[Extracted material — start]
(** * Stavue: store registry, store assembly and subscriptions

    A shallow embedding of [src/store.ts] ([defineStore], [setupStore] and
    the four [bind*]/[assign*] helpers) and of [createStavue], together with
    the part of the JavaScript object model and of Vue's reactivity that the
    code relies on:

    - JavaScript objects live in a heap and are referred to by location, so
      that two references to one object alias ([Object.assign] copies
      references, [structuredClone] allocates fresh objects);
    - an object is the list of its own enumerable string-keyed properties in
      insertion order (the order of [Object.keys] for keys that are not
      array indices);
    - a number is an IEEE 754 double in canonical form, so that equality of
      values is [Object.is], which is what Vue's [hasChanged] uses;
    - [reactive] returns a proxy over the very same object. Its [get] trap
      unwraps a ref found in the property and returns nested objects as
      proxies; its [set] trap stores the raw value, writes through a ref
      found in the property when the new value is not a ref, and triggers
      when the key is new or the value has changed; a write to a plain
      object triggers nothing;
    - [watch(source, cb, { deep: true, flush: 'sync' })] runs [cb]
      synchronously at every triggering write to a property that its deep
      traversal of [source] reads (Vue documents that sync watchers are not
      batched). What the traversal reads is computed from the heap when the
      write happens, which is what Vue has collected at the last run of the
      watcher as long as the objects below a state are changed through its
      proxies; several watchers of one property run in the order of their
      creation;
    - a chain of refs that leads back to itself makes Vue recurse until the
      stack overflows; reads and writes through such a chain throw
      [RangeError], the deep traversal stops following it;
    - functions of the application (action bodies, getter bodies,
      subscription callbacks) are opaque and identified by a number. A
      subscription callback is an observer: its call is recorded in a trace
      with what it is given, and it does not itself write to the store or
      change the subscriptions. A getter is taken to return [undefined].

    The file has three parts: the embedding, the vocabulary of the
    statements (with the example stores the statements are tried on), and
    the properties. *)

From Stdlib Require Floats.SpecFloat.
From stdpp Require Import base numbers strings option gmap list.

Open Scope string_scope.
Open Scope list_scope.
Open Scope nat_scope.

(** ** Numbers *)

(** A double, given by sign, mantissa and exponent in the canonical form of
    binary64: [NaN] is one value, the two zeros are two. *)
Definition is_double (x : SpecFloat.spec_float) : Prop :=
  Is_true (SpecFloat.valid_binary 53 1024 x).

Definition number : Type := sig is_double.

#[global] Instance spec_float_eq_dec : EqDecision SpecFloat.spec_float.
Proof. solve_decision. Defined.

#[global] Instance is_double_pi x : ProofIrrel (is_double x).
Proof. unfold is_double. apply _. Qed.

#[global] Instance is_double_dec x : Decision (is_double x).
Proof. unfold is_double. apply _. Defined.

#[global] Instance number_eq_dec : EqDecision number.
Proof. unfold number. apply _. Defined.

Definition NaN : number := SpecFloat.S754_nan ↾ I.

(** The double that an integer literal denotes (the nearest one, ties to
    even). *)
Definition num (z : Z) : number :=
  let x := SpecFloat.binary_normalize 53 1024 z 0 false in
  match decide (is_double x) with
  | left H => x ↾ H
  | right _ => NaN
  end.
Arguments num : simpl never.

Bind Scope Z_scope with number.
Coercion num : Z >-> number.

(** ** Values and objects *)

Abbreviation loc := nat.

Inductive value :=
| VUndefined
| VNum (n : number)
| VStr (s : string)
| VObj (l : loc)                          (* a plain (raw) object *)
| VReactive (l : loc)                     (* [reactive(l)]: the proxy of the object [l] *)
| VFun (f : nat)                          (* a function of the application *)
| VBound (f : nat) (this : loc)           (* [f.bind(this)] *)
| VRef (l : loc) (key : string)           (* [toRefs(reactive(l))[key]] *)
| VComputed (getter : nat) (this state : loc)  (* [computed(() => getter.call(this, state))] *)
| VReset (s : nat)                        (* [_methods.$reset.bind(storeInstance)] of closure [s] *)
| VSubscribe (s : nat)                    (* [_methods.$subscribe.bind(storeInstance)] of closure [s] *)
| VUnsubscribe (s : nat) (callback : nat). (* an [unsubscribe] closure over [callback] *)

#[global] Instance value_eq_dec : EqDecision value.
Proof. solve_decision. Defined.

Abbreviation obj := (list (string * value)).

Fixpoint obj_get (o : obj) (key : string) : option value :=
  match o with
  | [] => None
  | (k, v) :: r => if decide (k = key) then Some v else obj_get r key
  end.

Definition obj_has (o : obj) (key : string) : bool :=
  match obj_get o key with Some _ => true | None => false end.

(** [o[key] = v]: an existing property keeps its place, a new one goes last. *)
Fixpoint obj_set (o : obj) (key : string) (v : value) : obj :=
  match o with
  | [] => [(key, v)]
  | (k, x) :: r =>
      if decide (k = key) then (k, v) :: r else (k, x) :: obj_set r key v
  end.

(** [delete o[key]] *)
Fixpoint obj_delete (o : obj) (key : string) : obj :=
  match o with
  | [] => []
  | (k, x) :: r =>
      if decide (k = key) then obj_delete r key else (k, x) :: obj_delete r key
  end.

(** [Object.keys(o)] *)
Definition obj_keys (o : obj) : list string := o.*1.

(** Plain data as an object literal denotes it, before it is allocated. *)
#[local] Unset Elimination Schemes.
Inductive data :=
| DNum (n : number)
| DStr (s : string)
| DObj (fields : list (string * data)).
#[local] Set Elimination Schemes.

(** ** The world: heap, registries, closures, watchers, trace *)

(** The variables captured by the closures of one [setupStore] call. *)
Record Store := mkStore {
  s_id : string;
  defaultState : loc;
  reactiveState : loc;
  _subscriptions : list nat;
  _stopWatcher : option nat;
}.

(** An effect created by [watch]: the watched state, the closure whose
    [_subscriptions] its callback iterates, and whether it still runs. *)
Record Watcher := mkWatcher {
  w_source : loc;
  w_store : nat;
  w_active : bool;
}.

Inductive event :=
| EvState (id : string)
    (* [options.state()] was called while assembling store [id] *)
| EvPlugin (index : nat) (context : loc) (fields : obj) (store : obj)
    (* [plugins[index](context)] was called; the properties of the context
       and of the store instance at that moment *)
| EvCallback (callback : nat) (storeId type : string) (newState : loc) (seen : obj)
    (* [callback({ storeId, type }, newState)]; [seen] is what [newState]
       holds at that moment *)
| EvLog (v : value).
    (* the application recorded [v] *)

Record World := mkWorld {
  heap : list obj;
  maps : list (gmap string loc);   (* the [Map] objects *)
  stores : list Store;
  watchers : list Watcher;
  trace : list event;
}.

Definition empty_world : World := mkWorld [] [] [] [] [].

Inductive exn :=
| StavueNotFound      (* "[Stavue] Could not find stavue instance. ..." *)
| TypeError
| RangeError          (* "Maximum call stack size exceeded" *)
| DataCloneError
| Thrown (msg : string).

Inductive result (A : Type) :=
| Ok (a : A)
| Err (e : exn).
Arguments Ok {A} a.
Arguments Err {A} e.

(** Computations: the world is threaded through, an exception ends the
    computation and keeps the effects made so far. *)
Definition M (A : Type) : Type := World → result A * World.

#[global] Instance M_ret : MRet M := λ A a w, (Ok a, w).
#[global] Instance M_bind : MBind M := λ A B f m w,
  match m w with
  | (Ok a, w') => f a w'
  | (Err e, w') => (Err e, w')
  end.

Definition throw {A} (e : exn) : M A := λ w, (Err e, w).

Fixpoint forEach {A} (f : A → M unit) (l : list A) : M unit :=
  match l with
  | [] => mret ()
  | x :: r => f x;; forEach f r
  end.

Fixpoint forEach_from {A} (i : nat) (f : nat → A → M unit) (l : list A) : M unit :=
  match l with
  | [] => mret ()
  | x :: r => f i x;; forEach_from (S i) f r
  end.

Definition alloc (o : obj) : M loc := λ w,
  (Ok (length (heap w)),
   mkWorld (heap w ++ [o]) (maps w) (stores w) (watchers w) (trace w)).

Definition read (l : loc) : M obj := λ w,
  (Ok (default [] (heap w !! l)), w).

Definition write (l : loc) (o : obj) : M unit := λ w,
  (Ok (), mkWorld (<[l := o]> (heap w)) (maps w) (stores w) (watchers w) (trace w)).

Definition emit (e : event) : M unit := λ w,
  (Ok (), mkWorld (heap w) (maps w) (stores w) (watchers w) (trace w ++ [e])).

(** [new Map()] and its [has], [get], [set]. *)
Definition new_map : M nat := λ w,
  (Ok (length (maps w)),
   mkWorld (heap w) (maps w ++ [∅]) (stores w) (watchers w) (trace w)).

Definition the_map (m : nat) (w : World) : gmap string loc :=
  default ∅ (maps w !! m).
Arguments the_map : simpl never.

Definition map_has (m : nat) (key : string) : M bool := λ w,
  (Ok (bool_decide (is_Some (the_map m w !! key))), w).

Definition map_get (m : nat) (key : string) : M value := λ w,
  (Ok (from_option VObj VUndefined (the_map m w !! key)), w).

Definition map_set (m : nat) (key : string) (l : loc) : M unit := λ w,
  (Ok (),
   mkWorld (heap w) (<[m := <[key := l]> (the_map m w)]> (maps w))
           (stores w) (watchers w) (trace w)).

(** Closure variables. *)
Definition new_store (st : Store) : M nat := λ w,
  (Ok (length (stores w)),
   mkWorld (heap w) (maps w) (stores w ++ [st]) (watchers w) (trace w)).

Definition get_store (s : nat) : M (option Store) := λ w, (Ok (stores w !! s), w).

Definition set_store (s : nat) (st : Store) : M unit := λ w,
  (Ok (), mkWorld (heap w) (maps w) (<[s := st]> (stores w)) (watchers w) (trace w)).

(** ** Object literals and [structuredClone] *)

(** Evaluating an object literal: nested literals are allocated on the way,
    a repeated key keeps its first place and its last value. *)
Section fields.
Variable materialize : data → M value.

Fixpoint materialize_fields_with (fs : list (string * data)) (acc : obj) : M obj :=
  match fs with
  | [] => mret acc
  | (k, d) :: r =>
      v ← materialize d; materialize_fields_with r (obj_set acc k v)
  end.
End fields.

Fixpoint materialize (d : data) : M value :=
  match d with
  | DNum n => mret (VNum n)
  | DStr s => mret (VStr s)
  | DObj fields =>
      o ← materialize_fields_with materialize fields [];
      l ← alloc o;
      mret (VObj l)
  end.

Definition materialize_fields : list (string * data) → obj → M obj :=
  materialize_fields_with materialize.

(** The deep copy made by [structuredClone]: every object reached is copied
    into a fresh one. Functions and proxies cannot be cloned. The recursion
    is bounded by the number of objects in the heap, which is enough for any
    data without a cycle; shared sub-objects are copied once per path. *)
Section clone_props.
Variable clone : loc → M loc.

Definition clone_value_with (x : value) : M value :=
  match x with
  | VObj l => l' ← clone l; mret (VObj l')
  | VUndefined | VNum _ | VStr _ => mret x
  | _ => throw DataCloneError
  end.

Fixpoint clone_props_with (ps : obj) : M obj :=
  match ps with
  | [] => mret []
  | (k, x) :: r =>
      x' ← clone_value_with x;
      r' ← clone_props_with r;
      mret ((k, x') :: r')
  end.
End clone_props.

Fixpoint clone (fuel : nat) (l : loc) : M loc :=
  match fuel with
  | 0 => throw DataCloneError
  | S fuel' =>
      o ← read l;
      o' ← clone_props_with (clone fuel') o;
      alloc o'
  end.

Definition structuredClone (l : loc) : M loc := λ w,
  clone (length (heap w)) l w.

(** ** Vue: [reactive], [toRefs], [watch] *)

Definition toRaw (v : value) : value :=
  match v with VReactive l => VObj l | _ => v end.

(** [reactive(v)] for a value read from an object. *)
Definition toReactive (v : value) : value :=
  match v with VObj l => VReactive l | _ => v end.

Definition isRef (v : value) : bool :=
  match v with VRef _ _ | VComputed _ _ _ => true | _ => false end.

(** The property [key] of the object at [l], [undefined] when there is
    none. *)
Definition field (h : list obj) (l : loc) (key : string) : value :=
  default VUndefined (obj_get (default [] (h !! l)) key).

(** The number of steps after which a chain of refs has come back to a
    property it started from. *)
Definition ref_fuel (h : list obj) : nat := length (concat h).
[Extracted material — finish]
- _Task objective_: Beginning at the line with "Section fields." and ending at the line with "materialize_fields_with materialize.", reproduce each line of the data above exactly, and add no other lines.

- _Result for this task_:
Section fields.
Variable materialize : data → M value.

Fixpoint materialize_fields_with (fs : list (string * data)) (acc : obj) : M obj :=
  match fs with
  | [] => mret acc
  | (k, d) :: r =>
      v ← materialize d; materialize_fields_with r (obj_set acc k v)
  end.
End fields.

Fixpoint materialize (d : data) : M value :=
  match d with
  | DNum n => mret (VNum n)
  | DStr s => mret (VStr s)
  | DObj fields =>
      o ← materialize_fields_with materialize fields [];
      l ← alloc o;
      mret (VObj l)
  end.

Definition materialize_fields : list (string * data) → obj → M obj :=
  materialize_fields_with materialize.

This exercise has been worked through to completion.